Among the states competing for the most restrictive abortion laws in the nation, Iowa is a top contender. It is the only state where the governor must approve Medicaid assistance to terminate a pregnancy due to sexual assault. 

It’s illegal, however, to deny an abortion to survivors of rape simply because they cannot afford one. In 2013, in an effort to weaken these federally-protected abortion rights, former Iowa Governor Terry Branstad signed a bill into law that gave him complete control over Medicaid fund allocation. This stipulation was in response to the 1976 Hyde Amendment, which only allows the use of federal money for abortions in the case of rape, incest, or to save the life of the mother. But that wasn’t the original purpose of the bill.
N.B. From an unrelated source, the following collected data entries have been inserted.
Lemma members_go_member fuel kv X :
  members_go (S fuel) (member kv ++ X) =
  match skip_ws X with
  | d :: s4 =>
    if Ascii.eqb d "," then
      match members_go fuel (skip_ws s4) with
      | Some (kvs, r) => Some (coerce kv :: kvs, r)
      | None => None
      end
    else if Ascii.eqb d "}" then Some ([coerce kv], s4)
    else None
  | [] => None
  end.
Proof.
  unfold member. cbn [members_go].
  rewrite <- app_assoc, parse_string_appendString.
  cbn [app skip_ws is_space]. 
  change (is_space ":") with false. cbn iota.
  change (negb (Ascii.eqb ":" ":")) with false. cbn iota.
  rewrite skip_ws_appendString, parse_value_appendString. reflexivity.
Qed.

Lemma members_go_members kvs : forall fuel tail,
  kvs <> [] -> (length kvs <= fuel)%nat ->
  members_go fuel (members kvs ++ "}"%char :: tail) = Some (map coerce kvs, tail).
Proof.
  induction kvs as [|kv kvs IH]; intros fuel tail Hne Hlen; [congruence|].
  destruct fuel as [|fuel]; [cbn in Hlen; lia|]. cbn in Hlen.
  destruct kvs as [|kv' kvs'].
  - cbn [members]. rewrite members_go_member. reflexivity.
  - change (members (kv :: kv' :: kvs')) with (member kv ++ ","%char :: members (kv' :: kvs')).
    rewrite <- app_assoc. rewrite members_go_member.
    cbn [app skip_ws is_space]. change (is_space ",") with false. cbn iota.
    change (Ascii.eqb "," ",") with true. cbn iota.
    rewrite skip_ws_members.
    rewrite IH by (cbn in *; (congruence || lia)). reflexivity.
Qed.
The Iowa state legislature thought this bill was a compromise: Republicans hoped that this added step for Medicaid funds would lessen the number of abortions, and Democrats believed that it only applied to reimbursements and not approval beforehand. Instead, Iowa state legislators gave the governor even more power to regulate family planning.

Other state institutions stepped up to provide abortion access to survivors. In the first year the legislation went into effect, over $41,000 of the budget for the University of Iowa Hospitals was used to cover the expenses of terminating at least 20 pregnancies of low-income people who needed abortions due to either a rape or incestuous relationship. As Tom Moore, the spokesperson for the University of Iowa Hospitals and Clinics, said in an interview with the Quad-City Times in Davenport, Iowa, the hospitals chose to forgo seeking Medicaid funds in order to keep out of the “politics of this issue.” 

Since 2017, Governor Kim Reynolds has made it more difficult for all women to obtain an abortion, not just rape survivors. In May 2018, Reynolds signed a law that made the termination of a pregnancy illegal once an embryonic heartbeat could be heard, which usually happens at six weeks, before many women even know they’re pregnant. A state judge ruled the heartbeat legislation unconstitutional later that year (while several states are currently advancing similar laws). In February, the state legislature introduced a bill that marked the moment of conception as the beginning of a human life, which would make any abortion illegal. As of now, there has been no vote for the proposal, but a subcommittee did recommend its passage.

“It was particularly disturbing, seeing a woman with that kind of power and using that power to put the lives of all women at risk,” Jennifer Leatherby, chair of the Iowa Access Abortion Fund, said of Governor Reynolds.

In response to Iowa’s anti-abortion state legislature, advocates and activists are finding ways to support survivors. The Iowa Access Abortion Fund has set aside $100-200 per abortion, which covers less than one-third of the cost of a pregnancy termination. And they often go over this monthly budget. The Iowa Coalition Against Sexual Assault has also designated part of their budget for abortions. Elizabeth Barnhill, the executive director of the coalition, told The American Prospect in an email that the inability to acquire Medicaid funds “does not particularly impact survivors as there are hospitals available to provide low or no cost abortions.” 

However, it’s already incredibly difficult for a rape survivor to access an abortion, and Iowa’s refusal to use federal Medicaid funds to pay for these abortions only compounds the problem. “Most Americans don’t have [at least] $500 laying around,” Leatherby says. And that amount is just the average cost of an abortion. By the second trimester, terminating a pregnancy can cost around $3,000. And the price for a later abortion can be up to $15,000. Almost half of women seeking abortions, however, live below the poverty line. 

If the financial aspect isn’t enough to dissuade survivors from terminating their pregnancies, states also make these women endure legal challenges. Utah, Wisconsin, and D.C. won’t give access to Medicaid funds without a police report. Since less than one-third of rapes are reported, this is a particularly high bar. Moreover, for eight other states—Arkansas, Oklahoma, Indiana, Michigan, Wyoming, Missouri North Carolina, and Louisiana—it seems evena police report isn’t sufficient evidence to secure Medicaid funds. In 2017, they didn’t pay for any abortions.    

The problem isn’t the Iowa state legislature: The Hyde Amendment is what fails to protect survivors of sexual assault from anti-abortion state legislatures. There is no enforcement stipulation in the Hyde Amendment that would make states stop denying access to pregnancy terminations, and it won’t take long for other states to pass legislation that restricts even rape survivors’ access to abortions, just like Iowa. Georgia recently passed a heartbeat law. Alabama is trying to sentence women who terminate a pregnancy to prison for life. And these right-wing stateswon’t stop until abortion is completely eradicated, no matter what the government says.